-- Exercise goal --
Below are the records. Retype exactly the lines between the lines holding "VMember _ => true" and "let q := n / d in", inclusive.

(Beginning of Information given)

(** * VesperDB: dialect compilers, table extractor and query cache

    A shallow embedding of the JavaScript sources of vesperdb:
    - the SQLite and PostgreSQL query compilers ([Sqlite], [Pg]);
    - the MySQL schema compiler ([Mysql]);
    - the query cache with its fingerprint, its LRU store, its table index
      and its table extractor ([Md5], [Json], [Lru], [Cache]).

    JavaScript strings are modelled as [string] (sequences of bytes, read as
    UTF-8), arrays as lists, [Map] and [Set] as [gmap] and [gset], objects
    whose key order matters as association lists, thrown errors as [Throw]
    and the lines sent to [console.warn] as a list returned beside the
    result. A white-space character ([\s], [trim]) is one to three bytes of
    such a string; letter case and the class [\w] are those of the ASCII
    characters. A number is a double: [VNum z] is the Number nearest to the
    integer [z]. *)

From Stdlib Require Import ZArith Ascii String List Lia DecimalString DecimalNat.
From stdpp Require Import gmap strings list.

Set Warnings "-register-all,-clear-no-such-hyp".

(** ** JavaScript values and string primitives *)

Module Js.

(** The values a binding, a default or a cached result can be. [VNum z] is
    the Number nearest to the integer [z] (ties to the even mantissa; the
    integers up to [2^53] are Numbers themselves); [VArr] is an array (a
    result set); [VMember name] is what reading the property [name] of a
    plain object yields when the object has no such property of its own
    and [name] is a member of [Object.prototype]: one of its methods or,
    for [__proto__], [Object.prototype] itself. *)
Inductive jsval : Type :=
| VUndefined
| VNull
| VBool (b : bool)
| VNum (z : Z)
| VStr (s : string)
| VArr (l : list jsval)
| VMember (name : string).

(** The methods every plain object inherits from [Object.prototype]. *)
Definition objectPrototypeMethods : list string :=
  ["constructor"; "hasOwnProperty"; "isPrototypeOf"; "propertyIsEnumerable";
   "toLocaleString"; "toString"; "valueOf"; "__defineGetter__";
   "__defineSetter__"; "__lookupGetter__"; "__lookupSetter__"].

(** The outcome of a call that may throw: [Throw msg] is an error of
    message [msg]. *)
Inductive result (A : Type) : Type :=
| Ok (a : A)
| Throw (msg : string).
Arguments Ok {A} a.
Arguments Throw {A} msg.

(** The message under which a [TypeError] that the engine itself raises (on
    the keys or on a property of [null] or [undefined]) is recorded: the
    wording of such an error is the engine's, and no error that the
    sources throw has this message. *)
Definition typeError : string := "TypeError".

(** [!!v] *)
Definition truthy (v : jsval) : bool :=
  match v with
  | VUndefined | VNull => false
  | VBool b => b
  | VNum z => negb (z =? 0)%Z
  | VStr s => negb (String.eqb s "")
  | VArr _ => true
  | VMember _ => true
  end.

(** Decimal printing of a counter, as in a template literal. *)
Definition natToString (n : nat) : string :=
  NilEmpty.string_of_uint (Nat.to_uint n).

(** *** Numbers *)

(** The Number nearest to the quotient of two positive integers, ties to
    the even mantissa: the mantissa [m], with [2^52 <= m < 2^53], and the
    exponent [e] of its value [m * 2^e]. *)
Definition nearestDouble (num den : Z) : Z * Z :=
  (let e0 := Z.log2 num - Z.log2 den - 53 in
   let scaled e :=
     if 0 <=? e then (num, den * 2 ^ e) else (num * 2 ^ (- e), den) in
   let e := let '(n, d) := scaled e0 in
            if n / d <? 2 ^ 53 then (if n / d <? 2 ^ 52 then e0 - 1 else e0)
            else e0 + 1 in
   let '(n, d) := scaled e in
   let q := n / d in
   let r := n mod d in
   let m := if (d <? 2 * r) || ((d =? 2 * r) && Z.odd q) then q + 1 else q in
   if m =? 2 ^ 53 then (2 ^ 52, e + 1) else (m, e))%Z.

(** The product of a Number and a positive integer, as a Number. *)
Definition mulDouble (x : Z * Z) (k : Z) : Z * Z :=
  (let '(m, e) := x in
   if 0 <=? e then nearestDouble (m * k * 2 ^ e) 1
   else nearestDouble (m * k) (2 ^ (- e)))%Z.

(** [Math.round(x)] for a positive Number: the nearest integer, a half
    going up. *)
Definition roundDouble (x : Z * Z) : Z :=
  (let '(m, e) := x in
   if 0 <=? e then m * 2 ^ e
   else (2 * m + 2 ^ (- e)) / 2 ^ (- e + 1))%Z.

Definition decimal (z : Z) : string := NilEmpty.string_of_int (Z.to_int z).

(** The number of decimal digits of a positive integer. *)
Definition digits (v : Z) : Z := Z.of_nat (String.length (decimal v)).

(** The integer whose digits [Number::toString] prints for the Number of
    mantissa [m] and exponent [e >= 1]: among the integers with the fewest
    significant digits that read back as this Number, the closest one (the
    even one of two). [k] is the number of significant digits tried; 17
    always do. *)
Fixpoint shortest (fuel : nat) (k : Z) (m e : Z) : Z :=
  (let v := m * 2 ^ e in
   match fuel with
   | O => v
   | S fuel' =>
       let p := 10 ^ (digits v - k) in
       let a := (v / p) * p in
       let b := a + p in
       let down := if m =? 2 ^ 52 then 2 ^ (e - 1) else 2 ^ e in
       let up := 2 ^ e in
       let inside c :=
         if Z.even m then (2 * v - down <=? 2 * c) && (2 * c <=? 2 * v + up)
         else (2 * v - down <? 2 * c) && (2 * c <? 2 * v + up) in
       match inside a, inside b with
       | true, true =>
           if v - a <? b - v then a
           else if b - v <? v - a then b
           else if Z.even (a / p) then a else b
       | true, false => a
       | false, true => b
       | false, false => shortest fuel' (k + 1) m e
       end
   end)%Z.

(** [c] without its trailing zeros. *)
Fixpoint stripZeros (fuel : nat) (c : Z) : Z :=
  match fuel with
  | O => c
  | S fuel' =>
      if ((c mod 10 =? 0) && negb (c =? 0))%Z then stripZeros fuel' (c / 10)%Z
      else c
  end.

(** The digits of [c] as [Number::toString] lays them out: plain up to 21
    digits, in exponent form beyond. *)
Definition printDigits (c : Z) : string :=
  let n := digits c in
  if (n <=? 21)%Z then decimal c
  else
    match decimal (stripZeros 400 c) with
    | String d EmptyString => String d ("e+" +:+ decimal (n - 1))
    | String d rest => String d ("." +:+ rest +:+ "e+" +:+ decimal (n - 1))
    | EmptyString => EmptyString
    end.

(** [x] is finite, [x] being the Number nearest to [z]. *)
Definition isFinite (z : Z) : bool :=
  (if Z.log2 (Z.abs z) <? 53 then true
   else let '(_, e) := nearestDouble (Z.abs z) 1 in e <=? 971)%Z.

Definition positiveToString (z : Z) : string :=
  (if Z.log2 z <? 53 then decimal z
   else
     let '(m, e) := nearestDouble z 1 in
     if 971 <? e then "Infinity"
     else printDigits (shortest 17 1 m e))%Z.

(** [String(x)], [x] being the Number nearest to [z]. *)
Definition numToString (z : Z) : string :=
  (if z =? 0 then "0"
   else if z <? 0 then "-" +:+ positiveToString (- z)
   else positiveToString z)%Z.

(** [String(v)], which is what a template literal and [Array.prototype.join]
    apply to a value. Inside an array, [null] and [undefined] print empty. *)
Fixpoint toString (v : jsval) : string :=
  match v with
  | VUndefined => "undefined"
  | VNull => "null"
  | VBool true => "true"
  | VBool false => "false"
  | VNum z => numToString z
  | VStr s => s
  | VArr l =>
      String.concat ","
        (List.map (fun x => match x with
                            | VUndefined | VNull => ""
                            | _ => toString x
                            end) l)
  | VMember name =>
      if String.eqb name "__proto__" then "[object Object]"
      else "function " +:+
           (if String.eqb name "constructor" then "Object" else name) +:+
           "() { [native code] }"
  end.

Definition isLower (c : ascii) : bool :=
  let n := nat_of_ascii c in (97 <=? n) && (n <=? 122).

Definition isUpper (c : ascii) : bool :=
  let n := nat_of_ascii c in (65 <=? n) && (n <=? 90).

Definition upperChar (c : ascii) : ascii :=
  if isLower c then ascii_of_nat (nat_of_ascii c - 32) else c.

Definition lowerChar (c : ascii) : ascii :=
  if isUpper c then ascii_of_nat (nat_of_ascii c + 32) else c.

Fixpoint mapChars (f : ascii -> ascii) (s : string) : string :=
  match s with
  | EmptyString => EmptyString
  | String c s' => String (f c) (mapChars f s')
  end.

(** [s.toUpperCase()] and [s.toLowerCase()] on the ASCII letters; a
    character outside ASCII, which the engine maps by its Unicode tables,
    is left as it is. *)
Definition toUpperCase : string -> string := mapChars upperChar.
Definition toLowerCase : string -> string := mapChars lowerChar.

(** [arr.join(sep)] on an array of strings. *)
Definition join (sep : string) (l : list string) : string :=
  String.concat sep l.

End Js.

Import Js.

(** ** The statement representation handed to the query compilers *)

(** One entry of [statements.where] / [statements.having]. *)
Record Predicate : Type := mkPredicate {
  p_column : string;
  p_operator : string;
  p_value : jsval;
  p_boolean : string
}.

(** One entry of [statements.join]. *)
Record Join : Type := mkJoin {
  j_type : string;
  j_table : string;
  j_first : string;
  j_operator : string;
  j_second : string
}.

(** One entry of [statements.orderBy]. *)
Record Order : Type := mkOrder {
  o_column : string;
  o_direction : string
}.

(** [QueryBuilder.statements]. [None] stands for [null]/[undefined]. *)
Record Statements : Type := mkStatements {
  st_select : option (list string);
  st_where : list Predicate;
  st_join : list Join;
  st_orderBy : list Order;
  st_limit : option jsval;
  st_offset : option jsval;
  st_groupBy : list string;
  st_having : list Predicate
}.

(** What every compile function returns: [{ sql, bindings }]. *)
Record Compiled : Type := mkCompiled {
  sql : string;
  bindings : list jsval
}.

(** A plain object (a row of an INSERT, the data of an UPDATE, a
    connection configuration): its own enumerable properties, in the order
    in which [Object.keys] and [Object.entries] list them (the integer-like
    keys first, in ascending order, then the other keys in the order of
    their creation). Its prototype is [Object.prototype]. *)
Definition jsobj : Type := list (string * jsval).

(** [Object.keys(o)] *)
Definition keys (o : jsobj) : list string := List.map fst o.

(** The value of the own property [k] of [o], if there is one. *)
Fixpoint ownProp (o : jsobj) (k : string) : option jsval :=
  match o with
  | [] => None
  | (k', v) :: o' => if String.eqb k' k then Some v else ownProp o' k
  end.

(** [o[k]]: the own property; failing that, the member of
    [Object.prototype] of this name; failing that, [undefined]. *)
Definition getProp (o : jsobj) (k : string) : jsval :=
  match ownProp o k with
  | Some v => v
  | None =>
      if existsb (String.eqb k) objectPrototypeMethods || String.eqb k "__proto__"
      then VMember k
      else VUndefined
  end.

(End of Information given)

-- Written answer --
  | VMember _ => true
  end.

(** Decimal printing of a counter, as in a template literal. *)
Definition natToString (n : nat) : string :=
  NilEmpty.string_of_uint (Nat.to_uint n).

(** *** Numbers *)

(** The Number nearest to the quotient of two positive integers, ties to
    the even mantissa: the mantissa [m], with [2^52 <= m < 2^53], and the
    exponent [e] of its value [m * 2^e]. *)
Definition nearestDouble (num den : Z) : Z * Z :=
  (let e0 := Z.log2 num - Z.log2 den - 53 in
   let scaled e :=
     if 0 <=? e then (num, den * 2 ^ e) else (num * 2 ^ (- e), den) in
   let e := let '(n, d) := scaled e0 in
            if n / d <? 2 ^ 53 then (if n / d <? 2 ^ 52 then e0 - 1 else e0)
            else e0 + 1 in
   let '(n, d) := scaled e in
   let q := n / d in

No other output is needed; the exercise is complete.